La prospettiva di un imprenditore come Emanuele Gentili (fondatore e direttore di Ts-Way, tra i principali info-provider italiani di cyber threat intelligence) è quella di chi osserva come la digitalizzazione sia entrata nelle nostre vite, semplificandole, ma portando a conseguenze di cui non ci rendiamo conto. “Più digitalizzazione è uguale a più perimetro informatico. Quindi più attacchi cyber. Anche lo spionaggio è in crescita e questo dovrebbe farci riflettere. Per fortuna l’Agenzia per la cybersicurezza nazionale (Acn) e la polizia postale svolgono un ottimo lavoro. Ma è la consapevolezza di chi sta nelle Pmi che a volte manca. Il sentore comune del mondo industriale è: ‘Risolvere questo problema toccherà a qualcun altro, non a me’. In realtà nel nostro settore si dice che ci sono due tipi di aziende: quelle compromesse e quelle che ancora non lo sanno”.
Garantire la sicurezza cibernetica
Entro il 31 di dicembre 2024 diventeranno pienamente operative una serie di normative a livello europeo cruciali per la protezione delle informazioni. Verranno innalzati gli standard e le misure di sicurezza e sarà introdotto un quadro legislativo attento e dettagliato volto a contrastare efficacemente il fenomeno della crescita degli attacchi cibernetici.
“Siamo in un mondo ibrido. Affrontare il tema della cybersecurity è affrontare il tema della sicurezza e dello sviluppo economico. La necessità di una protezione informatica è fondamentale e lo stiamo vedendo anche con la guerra in Ucraina”, ha commentato Valentino Valentini, viceministro al ministero delle Imprese e del Made in Italy.
“Pensiamo agli attacchi cyber come a un virus. Non possiamo pensare di sconfiggerlo senza fare prevenzione. Incontri come questo possono essere un’occasione per discutere e creare una presa di coscienza oggi più che mai necessaria. La tecnologia, lo sappiamo, può essere una minaccia, ma anche un’opportunità. L’intelligenza artificiale potrebbe essere uno strumento utile per identificare gli hacker”.
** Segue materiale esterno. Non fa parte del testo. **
Definition set_rq_detokenizer (d : Detokenizer D) (r : RequestState) : RequestState :=
  mkRequestState (rq_request_id r) (rq_parent_req r) (rq_request_index r) (rq_output_kind r) (rq_logprobs_processor r) (Some d) (rq_queue r) (rq_num_cached_tokens r).
Definition set_rq_logprobs (l : LP) (r : RequestState) : RequestState :=
  mkRequestState (rq_request_id r) (rq_parent_req r) (rq_request_index r) (rq_output_kind r) (Some l) (rq_detokenizer r) (rq_queue r) (rq_num_cached_tokens r).
Definition set_rq_cached (n : Z) (r : RequestState) : RequestState :=
  mkRequestState (rq_request_id r) (rq_parent_req r) (rq_request_index r) (rq_output_kind r) (rq_logprobs_processor r) (rq_detokenizer r) (rq_queue r) n.

Definition set_states (m : gmap string RequestState) (s : Processor) : Processor := mkProcessor m (parent_requests s) (parent_store s) (queue_store s).
Definition set_parents (m : gmap string nat) (s : Processor) : Processor := mkProcessor (request_states s) m (parent_store s) (queue_store s).
Definition set_parent (p : nat) (P : ParentRequest L) (s : Processor) : Processor := mkProcessor (request_states s) (parent_requests s) (<[p := P]> (parent_store s)) (queue_store s).
Definition set_queue (q : nat) (c : RequestOutputCollector L) (s : Processor) : Processor := mkProcessor (request_states s) (parent_requests s) (parent_store s) (<[q := c]> (queue_store s)).

(** What [from_new_request] takes from sampling parameters, with the request's
    detokenizer; the tokenizer is None when [detokenize] is off. Pooling parameters
    have the kind of output only. *)
Record SamplingArgs := mkSamplingArgs {
  sa_output_kind : RequestOutputKind;
  sa_tokenizer : option (Z -> option text);
  sa_logprobs : option Z;
  sa_prompt_logprobs : option Z;
  sa_detokenizer : Detokenizer D
}.

Definition from_new_request (id : string) (params : SamplingArgs + RequestOutputKind) (parent : option nat) (index : nat) (queue : option nat) : RequestState :=
  match params with
  | inl p => mkRequestState id parent index (sa_output_kind p) (Some (logprobs_init (sa_tokenizer p) (sa_logprobs p) (sa_prompt_logprobs p))) (Some (sa_detokenizer p)) queue 0
  | inr kind => mkRequestState id parent index kind None None queue 0
  end.

(** [_new_completion_output]. *)
Definition new_completion_output (token_ids : list Z) (finish_reason : option FinishReason) (stop_reason : option (Z + text)) (r : RequestState) : result (CompletionOutput L * RequestState) :=
  d ← get_or AssertionError (rq_detokenizer r);
  lp ← get_or AssertionError (rq_logprobs_processor r);
  let finished := bool_decide (finish_reason ≠ None) in
  let delta := bool_decide (rq_output_kind r = DELTA) in
  let '(t, d) := get_next_output_text finished delta d in
  let token_ids := if delta then token_ids else output_token_ids d in
  let logprobs := match lp_logprobs lp with
                  | Some ((_ :: _) as l) => Some (if delta then pydrop (- zlen token_ids) l else l)
                  | o => o
                  end in
  Ok (mkCompletion (rq_request_index r) t token_ids logprobs finish_reason (if finished then stop_reason else None), set_rq_detokenizer d r).
(* ===== verification/OutputProps.v ===== *)
(** What clients get: the collector loses nothing, and the completions of a
    parallel-sampling request come together in order. *)
From Stdlib Require Import ZArith Lia String QArith Qcanon.
From stdpp Require Import numbers gmap strings pretty list.
From S2P Require Import Prelude Request SchedState SchedulerUpdate Detokenizer Logprobs OutputProcessor.

Open Scope Z_scope.

(** * The collector *)

Section Collector.
Context {L : Type}.

(** What the completions with index [i] say, one after the other. *)
Definition said {A} (f : CompletionOutput L -> list A) (i : nat) (l : list (CompletionOutput L)) : list A := concat (f <$> filter (fun c => cp_index c = i) l).

Definition completions (o : RequestOutput L) : list (CompletionOutput L) := omap id (ro_outputs o).

(** The logprobs of a completion. *)
Definition logprobs_of (c : CompletionOutput L) : list L := default [] (cp_logprobs c).

(** Completions with different indices, all with or all without logprobs ([b]). *)
Record comps_ok (b : bool) (l : list (CompletionOutput L)) : Prop := {
  cm_nodup : NoDup (cp_index <$> l);
  cm_logprobs : Forall (fun c => bool_decide (is_Some (cp_logprobs c)) = b) l
}.

Definition output_ok (b : bool) (o : RequestOutput L) : Prop := exists l, ro_outputs o = Some <$> l /\ comps_ok b l.

Lemma said_app {A} (f : CompletionOutput L -> list A) i l l' : said f i (l ++ l') = said f i l ++ said f i l'.
Proof. unfold said. by rewrite filter_app, fmap_app, concat_app. Qed.

Lemma said_cons {A} (f : CompletionOutput L -> list A) i c l : said f i (c :: l) = (if decide (cp_index c = i) then f c else []) ++ said f i l.
Proof. unfold said. rewrite filter_cons. by destruct (decide (cp_index c = i)). Qed.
C’è anche un tema culturale. Non sempre le aziende segnalano gli attacchi che ricevono. Secondo Valentini “le aziende che vengono hackerate non lo dicono perché hanno timore di perdere clienti. Invece dovrebbero segnalarlo tempestivamente per bloccare l’ulteriore diffusione delle minacce”. Anche questo stigma, insomma, va eliminato.